◆ YOUR INSTRUCTIONS:
Would you please copy each line below that includes the string "else"?
---- EXERCISE MATERIAL
Lemma handleJoinRoom_rooms s ws n pw :
  rooms (handleJoinRoom s ws n pw).1 =
  match rooms s !! n with
  | Some r =>
      if join_accepted r pw
      then <[n := Room (host r) (JsMap.set (next_peer_id r) ws (clients r))
                       (password r) (next_peer_id r + 1)]> (rooms s)
      else rooms s
  | None => rooms s
  end.
Proof.
  unfold handleJoinRoom, join_accepted.
  destruct (rooms s !! n) as [r|]; [|reflexivity].
  destruct (truthy_str (password r) && strict_neq (password r) pw);
    [reflexivity|].
  now destruct (4 <=? JsMap.size (clients r))%nat.
Qed.

Lemma handleSignal_state s ws data target : (handleSignal s ws data target).1 = s.
Proof.
  unfold handleSignal.
  destruct (negb (truthy_str (getCurrentRoom s ws))); [reflexivity|].
  destruct (getCurrentRoom s ws ≫= _) as [r|]; [|reflexivity].
  destruct (getIsHost s ws); [|reflexivity].
  destruct (truthy_num target && _).
  - now destruct (target ≫= _).
  - now destruct (negb (truthy_num target)).
Qed.

Lemma cleanupConnection_rooms s n ws is_host pid :
  rooms (cleanupConnection s n ws is_host pid).1 =
  match rooms s !! n with
  | Some r =>
      if is_host then delete n (rooms s)
      else <[n := Room (host r) (JsMap.delete pid (clients r))
                       (password r) (next_peer_id r)]> (rooms s)
  | None => rooms s
  end.
Proof.
  unfold cleanupConnection. destruct (rooms s !! n); [|reflexivity].
  now destruct is_host.
Qed.

Lemma on_close_rooms s ws :
  rooms (on_close s ws).1 = rooms s \/
  exists n is_host pid, rooms (on_close s ws).1 =
                        rooms (cleanupConnection s n ws is_host pid).1.
Proof.
  unfold on_close. destruct (currentRoom (session_of s ws)) as [n|]; [|now left].
  destruct (truthy_str (Some n)); [|now left].
  right. exists n, (isHost (session_of s ws)), (peerId (session_of s ws)).
  now destruct (cleanupConnection s n ws _ _).
Qed.

Lemma cleanupConnection_assigns_nothing s n0 ws is_host pid n :
  assigned_id n (cleanupConnection s n0 ws is_host pid).2 = None.
Proof.
  unfold cleanupConnection. destruct (rooms s !! n0) as [r|]; [|reflexivity].
  destruct is_host; [|reflexivity]. simpl.
  now destruct (JsMap.values (clients r)).
Qed.

Lemma handleSignal_assigns_nothing s ws data target n :
  assigned_id n (handleSignal s ws data target).2 = None.
Proof.
  unfold handleSignal.
  destruct (negb (truthy_str (getCurrentRoom s ws))); [reflexivity|].
  destruct (getCurrentRoom s ws ≫= _) as [r|]; [|reflexivity].
  destruct (getIsHost s ws); [|reflexivity].
  destruct (truthy_num target && _).
  - now destruct (target ≫= _).
  - destruct (negb (truthy_num target)); [|reflexivity]. simpl.
    now destruct (JsMap.values (clients r)).
Qed.

Lemma room_step_refl n r out :
  assigned_id n out = None -> room_step n r r out.
Proof. intros H. unfold room_step. rewrite H. auto. Qed.

Lemma handleCreateRoom_room_step s ws n0 pw n r r' :
  rooms s !! n = Some r ->
  rooms (handleCreateRoom s ws n0 pw).1 !! n = Some r' ->
  room_step n r r' (handleCreateRoom s ws n0 pw).2.
Proof.
  intros Hr. rewrite handleCreateRoom_rooms. unfold handleCreateRoom.
  destruct (rooms s !! n0) as [r0|] eqn:E0; simpl.
  - intros Hr'. assert (r' = r) as -> by congruence. now apply room_step_refl.
  - rewrite lookup_insert_ne by congruence.
    intros Hr'. assert (r' = r) as -> by congruence. now apply room_step_refl.
Qed.

Lemma handleJoinRoom_room_step s ws n0 pw n r r' :
  rooms s !! n = Some r ->
  rooms (handleJoinRoom s ws n0 pw).1 !! n = Some r' ->
  room_step n r r' (handleJoinRoom s ws n0 pw).2.
Proof.
  intros Hr. rewrite handleJoinRoom_rooms. unfold handleJoinRoom, join_accepted.
  destruct (rooms s !! n0) as [r0|] eqn:E0.
  2:{ intros Hr'. assert (r' = r) as -> by congruence. now apply room_step_refl. }
  destruct (truthy_str (password r0) && strict_neq (password r0) pw);
    cbn [negb andb].
  { intros Hr'. assert (r' = r) as -> by congruence. now apply room_step_refl. }
  destruct (Nat.leb_spec 4 (JsMap.size (clients r0))); cbn [negb andb].
  { intros Hr'. assert (r' = r) as -> by congruence. now apply room_step_refl. }
  destruct (decide (n0 = n)) as [->|Hne].
  - rewrite lookup_insert_eq. intros [= <-].
    assert (r0 = r) as -> by congruence.
    unfold room_step; simpl. rewrite String.eqb_refl.
    repeat split; try reflexivity; [assumption|]. now exists ws.
  - rewrite lookup_insert_ne by assumption.
    intros Hr'. assert (r' = r) as -> by congruence.
    apply room_step_refl. simpl.
    destruct (String.eqb_spec n0 n); [contradiction|reflexivity].
Qed.

Lemma cleanupConnection_room_step s n0 ws is_host pid n r r' :
  rooms s !! n = Some r ->
  rooms (cleanupConnection s n0 ws is_host pid).1 !! n = Some r' ->
  room_step n r r' (cleanupConnection s n0 ws is_host pid).2.
Proof.
  intros Hr. rewrite cleanupConnection_rooms.
  pose proof (cleanupConnection_assigns_nothing s n0 ws is_host pid n) as Hout.
  unfold room_step. rewrite Hout.
  destruct (rooms s !! n0) as [r0|] eqn:E0.
  2:{ intros Hr'. assert (r' = r) as -> by congruence. auto. }
  destruct (decide (n0 = n)) as [->|Hne].
  - assert (r0 = r) as -> by congruence. destruct is_host.
    + rewrite lookup_delete_eq. discriminate.
    + rewrite lookup_insert_eq. intros [= <-]. simpl. eauto 6.
  - destruct is_host.
    + rewrite lookup_delete_ne by assumption.
      intros Hr'. assert (r' = r) as -> by congruence. auto.
    + rewrite lookup_insert_ne by assumption.
      intros Hr'. assert (r' = r) as -> by congruence. auto.
Qed.

Lemma step_room_step s e n r r' :
  rooms s !! n = Some r ->
  rooms (step s e).1 !! n = Some r' ->
  room_step n r r' (step s e).2.
Proof.
  intros Hr. destruct e as [|ws m|ws]; simpl.
  - intros Hr'. assert (r' = r) as -> by congruence. now apply room_step_refl.
  - destruct (sessions s !! ws); simpl.
    2:{ intros Hr'. assert (r' = r) as -> by congruence. now apply room_step_refl. }
    destruct m as [n0 pw|n0 pw|data target|]; simpl.
    + now apply handleCreateRoom_room_step.
    + now apply handleJoinRoom_room_step.
    + rewrite handleSignal_state. intros Hr'.
      assert (r' = r) as -> by congruence.
      apply room_step_refl, handleSignal_assigns_nothing.
    + intros Hr'. assert (r' = r) as -> by congruence. now apply room_step_refl.
  - destruct (sessions s !! ws); simpl.
    2:{ intros Hr'. assert (r' = r) as -> by congruence. now apply room_step_refl. }
    unfold on_close. destruct (currentRoom (session_of s ws)) as [n0|]; simpl.
    2:{ intros Hr'. assert (r' = r) as -> by congruence. now apply room_step_refl. }
    destruct (negb (String.eqb n0 EmptyString)); simpl.
    2:{ intros Hr'. assert (r' = r) as -> by congruence. now apply room_step_refl. }
    pose proof (cleanupConnection_room_step s n0 ws (isHost (session_of s ws))
                  (peerId (session_of s ws)) n r r' Hr) as H.
    destruct (cleanupConnection s n0 ws _ _) as [s' out]. exact H.
Qed.

(** A room that appears with an event was just created: no clients, counter
    at 2, and a stored password that is [null] or a non-empty string. *)
Lemma step_room_created s e n r' :
  rooms s !! n = None ->
  rooms (step s e).1 !! n = Some r' ->
  clients r' = [] /\ next_peer_id r' = 2 /\
  (password r' = None \/ truthy_str (password r') = true) /\
  exists ws pw, e = EvMessage ws (create_room n pw).
Proof.
  intros Hn. destruct e as [|ws m|ws]; simpl.
  - congruence.
  - destruct (sessions s !! ws); simpl; [|congruence].
    destruct m as [n0 pw|n0 pw|data target|]; simpl.
    + rewrite handleCreateRoom_rooms.
      destruct (rooms s !! n0) eqn:E0; [congruence|].
      destruct (decide (n0 = n)) as [->|Hne].
      * rewrite lookup_insert_eq. intros [= <-]. simpl.
        repeat split; eauto. destruct (truthy_str pw) eqn:E; auto.
      * rewrite lookup_insert_ne by assumption. congruence.
    + rewrite handleJoinRoom_rooms.
      destruct (rooms s !! n0) as [r0|] eqn:E0; [|congruence].
      destruct (join_accepted r0 pw); [|congruence].
      destruct (decide (n0 = n)) as [->|Hne]; [congruence|].
      rewrite lookup_insert_ne by assumption. congruence.
    + rewrite handleSignal_state. congruence.
    + congruence.
  - destruct (sessions s !! ws); simpl; [|congruence].
    destruct (on_close_rooms s ws) as [->|(n0 & h & p & ->)]; [congruence|].
    rewrite cleanupConnection_rooms.
    destruct (rooms s !! n0) as [r0|] eqn:E0; [|congruence].
    destruct (decide (n0 = n)) as [->|Hne]; [congruence|].
    destruct h.
    + rewrite lookup_delete_ne by assumption. congruence.
    + rewrite lookup_insert_ne by assumption. congruence.
Qed.

(** ** The room invariant *)

Lemma NoDup_filter_keys (f : Z -> bool) (l : list Z) :
  NoDup l -> NoDup (List.filter f l).
Proof.
  induction 1 as [|x l Hx Hnd IH]; simpl; [constructor|].
  destruct (f x); [|assumption].
  constructor; [|assumption].
  rewrite list_elem_of_In, filter_In. rewrite list_elem_of_In in Hx. tauto.
Qed.

Lemma room_step_inv n r r' out :
  room_inv r -> room_step n r r' out -> room_inv r'.
Proof.
  intros (Hnd & Hrange & Hnext & Hsize & Hpw) (Hhost & Hpass & Hcase).
  unfold room_inv. rewrite Hpass.
  destruct (assigned_id n out) as [p|].
  - destruct Hcase as (-> & Hnext' & Hlt & ws & Hcl).
    assert (Hfresh : ~ In (next_peer_id r) (JsMap.keys (clients r))).
    { intros Hin. apply Hrange in Hin. lia. }
    rewrite Hcl, (JsMapFacts.set_fresh _ _ _ Hfresh), Hnext'.
    unfold JsMap.keys, JsMap.size. rewrite map_app, length_app. simpl.
    repeat split; try lia; try assumption.
    + apply NoDup_app. split; [assumption|]. split.
      * intros x Hx Hx'. apply list_elem_of_In in Hx.
        apply list_elem_of_In in Hx'. destruct Hx' as [<-|[]]. tauto.
      * apply NoDup_singleton.
    + apply in_app_or in H as [H|[<-|[]]]; [apply Hrange in H|]; lia.
    + apply in_app_or in H as [H|[<-|[]]]; [apply Hrange in H|]; lia.
    + unfold JsMap.size in Hlt. lia.
  - destruct Hcase as (-> & [->|[k ->]]); [repeat split; auto; apply Hrange; auto|].
    rewrite JsMapFacts.keys_delete.
    repeat split; try assumption.
    + now apply NoDup_filter_keys.
    + apply filter_In in H as [H _]. apply Hrange in H. lia.
    + apply filter_In in H as [H _]. apply Hrange in H. lia.
    + unfold JsMap.size in *.
      pose proof (filter_length_le (fun id => negb (id =? k)) (JsMap.keys (clients r))) as Hle.
      rewrite <- JsMapFacts.keys_delete in Hle. unfold JsMap.keys in Hle.
      rewrite !length_map in Hle. lia.
Qed.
--------
◆ ANSWER:
      else rooms s
      else <[n := Room (host r) (JsMap.delete pid (clients r))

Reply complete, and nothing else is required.